University in Medan, North Sumatra, Indonesia

State Islamic University of North Sumatra (Bahasa Indonesia: Universitas Islam Negeri (UIN) Sumatera Utara, abbreviated as UINSU) is a state Islamic university located in the large city of Medan, North Sumatra, and is the only state Islamic university in North Sumatra.
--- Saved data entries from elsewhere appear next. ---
(** C19 (binding a server): [bind] makes a socket for each address and binds it;
    when that answers [true] it calls [listen] on the socket's descriptor; the
    address is served when both succeed and refused otherwise.  [bind] answers
    [true] exactly when every address is served; then the server has gained one socket for each
    address, in order, of the family of the address and with a descriptor.
    Otherwise [fails] has gained exactly the refused addresses, the server has
    no socket at all, not even those of earlier calls, and every socket that was
    the server's or that the call made is closed, unless someone else holds it. *)
Theorem server_bind_spec addrs fails s b fails' s' :
  TcpServer_bind_all addrs fails s = Ok (b, fails') s' ->
  exists oks s1 ps n, binds addrs s oks s1 /\ b = forallb id oks /\
    fails' = fails ++ with_outcome false addrs oks /\
    s' = set_server (set_socket_list (if b then m_socks (server s) ++ ps else []) (server s)) (set_net n s) /\
    if b then Forall2 (fun a p => exists x, socks n !! p = Some x /\ serves a x) addrs.*1 ps
    else forall p x, socks n !! p = Some x -> p ∉ refs s ->
      p ∈ m_socks (server s) \/ (length (socks (net s)) <= p)%nat -> m_sock x = -1.
Proof.
  intros Hb. apply bind_Ok_inv in Hb as ([fs flag] & s1 & Hf & Hrest).
  apply fold_binds in Hf as (oks & Hbs & [= -> ->]). destruct (binds_effect _ _ _ _ Hbs) as (ps & l & n & Hs1 & Hn & Hl & Hps).
  exists oks, s1, ps. cbn [fst snd orb] in Hrest. destruct (forallb id oks) eqn:Hall; cbn [negb] in Hrest.
  - exists n. apply bind_Ok_inv in Hrest as (l' & s2 & [= <- <-] & Hrest).
    apply bind_Ok_inv in Hrest as (u & s3 & Hfor & [= <- <- <-]).
    assert (Hs3 : s3 = s1).
    { revert u s3 Hfor. apply (ensures_for_each _ (fun _ s' => s' = s1)); [done|]. intros done0 p s2 -> _.
      eapply ensures_bind; [apply (ensures_net _ s1), after_toString|]. cbn. intros _ s3 (n' & -> & ->).
      apply ensures_return. by destruct s1. }
    subst s3. split_and!; [done..|]. by rewrite <- (with_outcome_all _ _ _ _ Hbs Hall).
  - apply bind_Ok_inv in Hrest as (u & s2 & Hc & [= <- <- <-]). apply after_clear in Hc as (n2 & -> & Hn2).
    subst s1. cbn [server net refs set_server set_net m_socks set_socket_list] in *.
    exists n2. split_and!; [done..|]. intros p x Hx Hr Hp. rewrite Hn2, shut_lookup in Hx.
    destruct (socks n !! p) as [y|] eqn:Hy; [|done]. injection Hx as <-. case_bool_decide as Hin; [done|].
    assert (Hnot : p ∉ m_socks (server s) ++ ps) by (intros Hm; apply Hin; by apply list_elem_of_filter).
    apply not_elem_of_app in Hnot as [Hm Hnp]. destruct Hp as [?|Hge]; [done|].
    rewrite Hn, lookup_app_r in Hy by done. destruct (Hl _ _ Hy) as [?|Hin']; [done|].
    by replace (length (socks (net s)) + (p - length (socks (net s))))%nat with p in Hin' by lia.
Qed.

(** ** Starting and stopping *)

(** The callback number [id], as it waits in a poller. *)
Definition callback_task (id : nat) : Scheduler.FiberTask :=
  Scheduler.FiberTask_of (Scheduler.WCb (Some (Z.of_nat id))) (-1).
(** [s'] has scheduled the closures [cs] on the poller [i], in order. *)
Definition scheduled (i : nat) (cs : list closure) s s' : Prop :=
  closures s' = closures s ++ cs /\ length (pollers s') = length (pollers s) /\
  (forall j, j <> i -> pollers s' !! j = pollers s !! j) /\
  forall e, pollers s !! i = Some e -> exists e', pollers s' !! i = Some e' /\
    EventPoller.sink_tasks e' = EventPoller.sink_tasks e ++ (callback_task <$> seq (length (closures s)) (length cs)).

Lemma schedule_run i c s e :
  pollers s !! i = Some e ->
  exists s', schedule (Some i) c s = Ok tt s' /\ scheduled i [c] s s' /\ server s' = server s /\
    owned s' = owned s /\ net s' = net s /\ refs s' = captures c ++ refs s.
Proof.
  intros He. pose proof (lookup_lt_Some _ _ _ He) as Hi. unfold schedule. rewrite He. eexists. split; [done|].
  split_and!; [|done..]. split; [done|]. split_and!; cbn.
  - by rewrite length_insert.
  - intros j Hj. by rewrite list_lookup_insert_ne.
  - intros e0 He0. simplify_eq. eexists. rewrite list_lookup_insert_eq by done. split; [done|].
    rewrite EventPoller.sink_schedule_law. done.
Qed.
Like most of State Islamic University, State Islamic University of North Sumatra is also a college education provider in addition to Islamic studies.

==History==

When IAIN of North Sumatra was established in 1973, its main mission was to serve as an Islamic university institution that transmitted Islamic knowledge in the sense of 'ulûm dîniyyah. Along with the knowledge development and the needs of national development, then in the era of the 1990s, IAIN SU entered a new phase which was characterized by the provision of a wider mandate. Furthermore, entering the era of the 2000s, IAIN SU enters a more developed stage that is not just a wider mandate, but also has to lead to scientific integration. This development was then followed up by the transfer of institutional status of IAIN of North Sumatra to State Islamic University of North Sumatra (Universitas Islam Negeri Sumatera Utara). Furthermore, it is in line with this change that the study of knowledge at IAIN has changed from monodiscipliner to interdisciplinary and transdisciplinary. Thus, the vision and mission of knowledge in UIN SU has also been changed, in accordance with the changes and the development of present social life. From a paradigm point of view, UIN SU uses the living system as a paradigm master, which aims to expand ideas and simplifies the process of combining different kinds of knowledge into one container.

==Campuses==

===Campus I===
Campus I is located in Jalan IAIN No.1 Medan 20235. Campus I is dedicated to the Faculty of Science and Technology, Faculty of Public Health, also dedicated to Postgraduate (Pascasarjana).

===Campus II===
Located in Jalan Williem Iskandar Pasar V Medan Estate 20371. Campus II is the administrative center of State Islamic University of North Sumatra (UINSU). In the location of campus II there are faculties, they are Faculty of Tarbiya and Teaching Sciences, Faculty of Syari'a and Law, Faculty of Ushuluddin and Islamic Studies, Faculty of Da'wa and Communication Science, Faculty of Islamic Economics and Business, and Faculty of Social Sciences.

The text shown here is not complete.